If you notice that most of your patients drop off before their subsequent re-examination, it may be time to start scheduling a re-examination before that dropout point. During your re-evaluation, you can look at their functional progress and revisit their treatment goals on that visit. Their symptoms may be reduced, but they probably don’t have functional improvement, which would warrant more visits. In addition, this would be an excellent time to remind them why they started the treatment in the first place.
Utilize all patient education avenues
Are there pieces of education you could drip on the patient after they start? These could be emails, texts, videos or handouts to help educate the patient about the importance of spine health.
When I was in practice, I used to have regular workshops where I discussed the importance of daily spinal hygiene exercises. It was my posture, pain and wellness workshop where I educated my patients about functional movement, fascia, posture and what the exercises accomplish. If I was a subluxation-based practice, this would be a great forum to discuss subluxation.
The beauty of practice is that it’s called a practice for a reason, and you can improve it if you wish. Your practice today is the one you built, and if it’s not where you want it to be, it’s because you tolerated the problems for too long — but you could start changing that tomorrow if you wish. Patient drop-off analysis, in my opinion, is a great way to measure when patients are dropping off, so you know where to put your time, energy and focus in regard to healthcare KPIs and measurement.
PVA and type of visits
I would also look at the patient visit average (PVA), which can be calculated in two ways. Still, I always preferred the method of total office visits divided by the total number of patients who started a treatment plan. That way, if you had an influx of new patients from a spinal screening or Facebook that may be of lower quality, it wouldn’t lower this number dramatically.
I always looked at the type of visits with my weekly patient visits. I tracked how many were from our active care, wellness club or reactivation effort. Since we collected on 100% of our office visits, I could afford to bonus my team on office visit statistics.

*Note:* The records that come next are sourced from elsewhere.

(** The instructions on operands whose values are known. *)
Lemma run_load p m d b off a :
  regs m b = a -> u64 (a + off) ->
  run (Load d b off :: p) m = run p (MkMachine (set_r (regs m) d (quad m (a + off))) (quad m)).
Proof. intros Hb Hu. unfold run. cbn [foldl exec]. unfold ea. by rewrite Hb, wrap64_small. Qed.

Lemma run_store p m b off s a :
  regs m b = a -> u64 (a + off) ->
  run (Store b off s :: p) m = run p (MkMachine (regs m) (set_q (quad m) (a + off) (regs m s))).
Proof. intros Hb Hu. unfold run. cbn [foldl exec]. unfold ea. by rewrite Hb, wrap64_small. Qed.

Lemma run_lea p m d b off a :
  regs m b = a -> u64 (a + off) -> run (Lea d b off :: p) m = run p (MkMachine (set_r (regs m) d (a + off)) (quad m)).
Proof. intros Hb Hu. unfold run. cbn [foldl exec]. unfold ea. by rewrite Hb, wrap64_small. Qed.

Lemma run_push p m s a :
  regs m rsp = a -> u64 (a - 8) ->
  run (Push s :: p) m = run p (MkMachine (set_r (regs m) rsp (a - 8)) (set_q (quad m) (a - 8) (regs m s))).
Proof. intros Hb Hu. unfold run. cbn [foldl exec]. unfold push_value. by rewrite Hb, wrap64_small. Qed.

Lemma run_inc p m b off a :
  regs m b = a -> u64 (a + off) ->
  run (IncDword b off :: p) m = run p (MkMachine (regs m) (add_dword (quad m) (a + off) 1)).
Proof. intros Hb Hu. unfold run. cbn [foldl exec]. unfold ea. by rewrite Hb, wrap64_small. Qed.

Lemma run_dec p m b off a :
  regs m b = a -> u64 (a + off) ->
  run (DecDword b off :: p) m = run p (MkMachine (regs m) (add_dword (quad m) (a + off) (-1))).
Proof. intros Hb Hu. unfold run. cbn [foldl exec]. unfold ea. by rewrite Hb, wrap64_small. Qed.

Lemma run_pop p m d a :
  regs m rsp = a -> u64 (a + 8) ->
  run (Pop d :: p) m = run p (MkMachine (set_r (set_r (regs m) rsp (a + 8)) d (quad m a)) (quad m)).
Proof. intros Hb Hu. unfold run. cbn [foldl exec]. by rewrite Hb, wrap64_small. Qed.

Lemma run_popmem p m b off a sp :
  regs m b = a -> u64 (a + off) -> regs m rsp = sp -> u64 (sp + 8) ->
  run (PopMem b off :: p) m = run p (MkMachine (set_r (regs m) rsp (sp + 8)) (set_q (quad m) (a + off) (quad m sp))).
Proof. intros Hb Hu Hp Hpu. unfold run. cbn [foldl exec]. unfold ea. by rewrite Hb, Hp, !wrap64_small. Qed.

If you’re not bonusing your team on stats and critical healthcare KPIs, you are missing out because it’s one of the easiest ways to boost production. If you don’t want to commit to a long-term bonus structure, you might consider doing a quarterly team bonus. For example, if we reach 180+ visits for five out of the next 12 weeks, the entire team will get a new pair of shoes, and every week they hit their goal, you can buy the team lunch.
Measuring your success
EMR/EHR systems are great for many things. Still, billing, ledgers, documentation, record storage and scheduling are the focus.
Obscure reports like these, plus patient management reports and practical reactivation campaigns, are an afterthought. However, that’s not a dig on the EMRs. They have a long list of things to do, like all of us. Unfortunately, sometimes the government gets involved with something like the CURES Act that hijacks the road map with new regulatory changes.
Now you must figure out how to find these metrics in your system. Look at the trends in your practice. You can make sound business decisions based on actual trends rather than a gut feeling, which is how a business should operate. I prefer using software to generate these reports over hand calculations because they are consistent, so you have real trends. Further, if you are wasting hours of staff time gathering stats, they could be spending their time growing your practice.